= Source information =

--------------------

#[export] Instance enough_runs_dec run_size out : Decision (enough_runs run_size out).
Proof. unfold enough_runs. apply _. Defined.

Lemma build_inner_ok run_size access map reserved g ptr len :
  0 < run_size <= PAGE_SIZE -> map_ok map -> scratch_region reserved map = Some g ->
  exists out, free_memory map (tracking_pages g) out /\
    if decide (enough_runs run_size out) then
      exists s, build_inner sort_by_start run_size (tracking_pages g) map access ptr len = Ret (Ok s) /\
        built s (tracking_pages g) (pages_of <$> usable_regions map)
    else build_inner sort_by_start run_size (tracking_pages g) map access ptr len = Panic NotImplemented.
Proof.
  intros Hrs Hmap Hg. set (t := tracking_pages g).
  destruct (scratch_facts _ _ _ Hmap Hg) as (Hok&Hin&Hsz).
  unfold build_inner. rewrite collect_ranges_ok; [|apply Hmap|].
  2:{ apply Forall_forall. intros x Hx E. fold t in E.
      rewrite (at_tracking map reserved g Hmap Hg (pages_of x))
        by (done || by apply list_elem_of_fmap_2).
      unfold MIN_TRACKING_PAGES. lia. }
  cbn [mbind rust_bind]. set (rs := trim t <$> _).
  destruct (combine_sorted_ok rs) as (out&E&Hpo&Hgo&Hlo&Hco);
    [|by eapply trim_proper|by eapply trim_disjoint|].
  { intros En. unfold rs in En. apply fmap_nil_inv in En. rewrite En in Hin. set_solver. }
  exists out. assert (Hlen : length rs = length (usable_regions map)).
  { unfold rs. by rewrite !length_fmap. }
  assert (Hfree : forall pg, covered pg out <->
    covered pg (pages_of <$> usable_regions map) /\ ~ in_range pg t).
  { intros pg. rewrite Hco. apply (trim_covered map reserved g Hmap Hg). }
  split; [split; [done..|by rewrite <-Hlen]|].
  rewrite E. cbn [mbind rust_bind].
  pose proof (hi_pages_of _ Hok) as Hhi. pose proof Hok as [_ Hea [? ?] ?].
  assert (Ht : hi t = lo (pages_of g) + 2) by done.
  assert (hi (pages_of g) = lo (pages_of g) + size (pages_of g)) by done.
  destruct (init_tracking_space_ok run_size access t) as (s1&E1&Hl1&_&Hn1); [done| |done| |].
  { by apply tracking_pages_wf. }
  { rewrite Ht. unfold PAGE_SIZE in *. Z.div_mod_to_equations. lia. }
  rewrite E1. cbn [mbind rust_bind].
  pose proof (tracking_pages_wf g Hok) as (?&?&?).
  assert (Hf1 : filled s1 [MkRunState t Tracking]).
  { split; [done| | |].
    - simpl. unfold block_lo, block_size, block_hi. simpl. done.
    - done.
    - constructor; [done|constructor]. }
  pose proof (add_allocatable_ranges_filled out s1 _ Hf1 Hpo Hgo) as Hadd.
  change (size t) with SCRATCH_PAGES in Hn1.
  assert (Hdec : (length out <= length (unused_runs s1))%nat <-> enough_runs run_size out).
  { unfold enough_runs. rewrite Hn1.
    assert (1 <= SCRATCH_PAGES * PAGE_SIZE / run_size)
      by (apply Z.div_le_lower_bound; unfold SCRATCH_PAGES, PAGE_SIZE in *; lia). lia. }
  rewrite (decide_ext _ _ _ _ Hdec) in Hadd.
  specialize (Hadd ltac:(apply Forall_forall; intros r _; by repeat constructor)).
  assert (Hnone : forall pg, covered pg out -> page_status [MkRunState t Tracking] pg = None).
  { intros pg [_ Hnt]%Hfree. cbn [page_status range]. by rewrite decide_False. }
  specialize (Hadd Hnone). case_decide; [|by rewrite Hadd].
  destruct Hadd as (s2&bs2&E2&Hf2&Hst2). exists s2. rewrite E2. split; [done|].
  split; [by eexists|]. intros pg.
  unfold status_of. rewrite (linked_view _ _ (filled_linked _ _ Hf2)), Hst2.
  specialize (Hfree pg). cbn [page_status range status].
  change (block_lo (MkRunState t Tracking) <= pg < block_hi (MkRunState t Tracking))
    with (in_range pg t).
  repeat case_decide; tauto.
Qed.

Lemma build_exact run_size access map reserved :
  0 < run_size <= PAGE_SIZE -> map_ok map -> reserved_ok reserved ->
  match scratch_region reserved map with
  | None => build sort_by_start run_size access map reserved
              = Ret (Err (MkError InsufficientMemory))
  | Some g => exists out, free_memory map (tracking_pages g) out /\
      if decide (enough_runs run_size out) then
        exists s, build sort_by_start run_size access map reserved = Ret (Ok s) /\
          built s (tracking_pages g) (pages_of <$> usable_regions map)
      else build sort_by_start run_size access map reserved = Panic NotImplemented
  end.
Proof.
  intros Hrs Hmap Hres. unfold build.
  rewrite find_scratch_ok by (done || apply Hmap).
  destruct (scratch_region reserved map) as [g|] eqn:Hg; [|done].
  cbn [mbind rust_bind fmap option_fmap option_map].
  destruct (scratch_facts _ _ _ Hmap Hg) as (Hok&_&Hsz).
  pose proof (hi_pages_of _ Hok) as Hhi. pose proof Hok as [_ Hea [? ?] ?].
  assert (hi (pages_of g) = lo (pages_of g) + size (pages_of g)) by done.
  assert (Hlo : 0 <= lo (pages_of g)) by (rewrite lo_pages_of; by apply Z.div_pos).
  assert (Hb : (lo (pages_of g) + 2) * PAGE_SIZE < 2 ^ 63).
  { unfold PAGE_SIZE in *. Z.div_mod_to_equations. lia. }
  unfold with_memory, map_permanent, start_address, page_start, scratch_pages. simpl start.
  rewrite as_usize_new, hi_tracking, (mul_usize_ok (lo _ + 2))
    by (unfold is_usize, usize_bound, PAGE_SIZE in *; lia). cbn [mbind rust_bind].
  rewrite as_usize_new. unfold try_isize. rewrite decide_True by done. cbn [mbind rust_bind].
  rewrite mul_usize_ok by done. cbn [mbind rust_bind].
  edestruct (build_inner_ok run_size access map reserved g) as (out&Hf&Hd); [done..|].
  exists out. split; [exact Hf|]. case_decide; [|by rewrite Hd].
  destruct Hd as (s&E&Hs). rewrite E. by exists s.
Qed.

Lemma build_ok run_size access map reserved :
  0 < run_size <= PAGE_SIZE -> map_ok map -> reserved_ok reserved ->
  Z.of_nat (length (usable_regions map)) < SCRATCH_PAGES * PAGE_SIZE / run_size ->
  match scratch_region reserved map with
  | None => build sort_by_start run_size access map reserved
              = Ret (Err (MkError InsufficientMemory))
  | Some g => exists s, build sort_by_start run_size access map reserved = Ret (Ok s) /\
      built s (tracking_pages g) (pages_of <$> usable_regions map)
  end.
Proof.
  intros Hrs Hmap Hres Hspare. pose proof (build_exact run_size access map reserved Hrs Hmap Hres) as Hb.
  destruct (scratch_region reserved map) as [g|]; [|done]. destruct Hb as (out&Hf&Hb).
  rewrite decide_True in Hb; [done|]. pose proof (free_length _ _ _ Hf). unfold enough_runs. lia.
Qed.
End build.

(** * Calls never touch pages outside the usable memory *)

Section client_pages.
Context `{Profile}.

(** The pages a client may ever hold. *)
Definition manageable s pg : Prop :=
  status_of s pg = Some Free \/ status_of s pg = Some Allocated.

Lemma step_status c c' pg :
  step c c' -> client_inv c ->
  status_of c'.1 pg = status_of c.1 pg \/ (manageable c.1 pg /\ manageable c'.1 pg).
Proof.
  intros Hs [Hi _].
  destruct Hs as [s s' live n r [Hn _] E|s s' live n e [Hn _] E|s s' live r E
                 |s s' live r e E]; simpl in *; unfold manageable.
  - pose proof (allocate_total s n Hi Hn) as Hres. rewrite E in Hres.
    inversion Hres as [l b k p ? Ev Hb Hsz _ _ Hl' _| |]; subst; simplify_eq.
    destruct Hi as [_ Ho _]. unfold status_of in *. rewrite (linked_view _ _ Hl'), Ev in *.
    rewrite carve_page_status by done. case_decide; [|by left].
    right. split; [left; by eapply carve_was_free|by right].
  - pose proof (allocate_total s n Hi Hn) as Hres. rewrite E in Hres.
    inversion Hres; subst. by left.
  - pose proof (deallocate_total s r Hi) as Hres. rewrite E in Hres.
    inversion Hres as [l b k ? Ev <- Hb _ Hl' _| |]; subst; simplify_eq.
    pose proof Hi as [_ Ho Hc]. rewrite Ev in Ho, Hc.
    destruct (freed_block l b k s' Ho Hc Hb Hl') as [_ Hst]. rewrite Hst.
    case_decide; [|left; unfold status_of; by rewrite Ev].
    right. split; [right; rewrite <-Hb; by eapply inv_page_status|by left].
  - pose proof (deallocate_total s r Hi) as Hres. rewrite E in Hres.
    inversion Hres; subst; by left.
Qed.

--------------------

= Assignment =
Reproduce exactly the stretch of the material above that starts at the line with "by apply tracking_pages_wf." and ends at the line with "enough_runs. rewrite Hn1.", both included, and nothing else.

= Answer to this task =
  { by apply tracking_pages_wf. }
  { rewrite Ht. unfold PAGE_SIZE in *. Z.div_mod_to_equations. lia. }
  rewrite E1. cbn [mbind rust_bind].
  pose proof (tracking_pages_wf g Hok) as (?&?&?).
  assert (Hf1 : filled s1 [MkRunState t Tracking]).
  { split; [done| | |].
    - simpl. unfold block_lo, block_size, block_hi. simpl. done.
    - done.
    - constructor; [done|constructor]. }
  pose proof (add_allocatable_ranges_filled out s1 _ Hf1 Hpo Hgo) as Hadd.
  change (size t) with SCRATCH_PAGES in Hn1.
  assert (Hdec : (length out <= length (unused_runs s1))%nat <-> enough_runs run_size out).
  { unfold enough_runs. rewrite Hn1.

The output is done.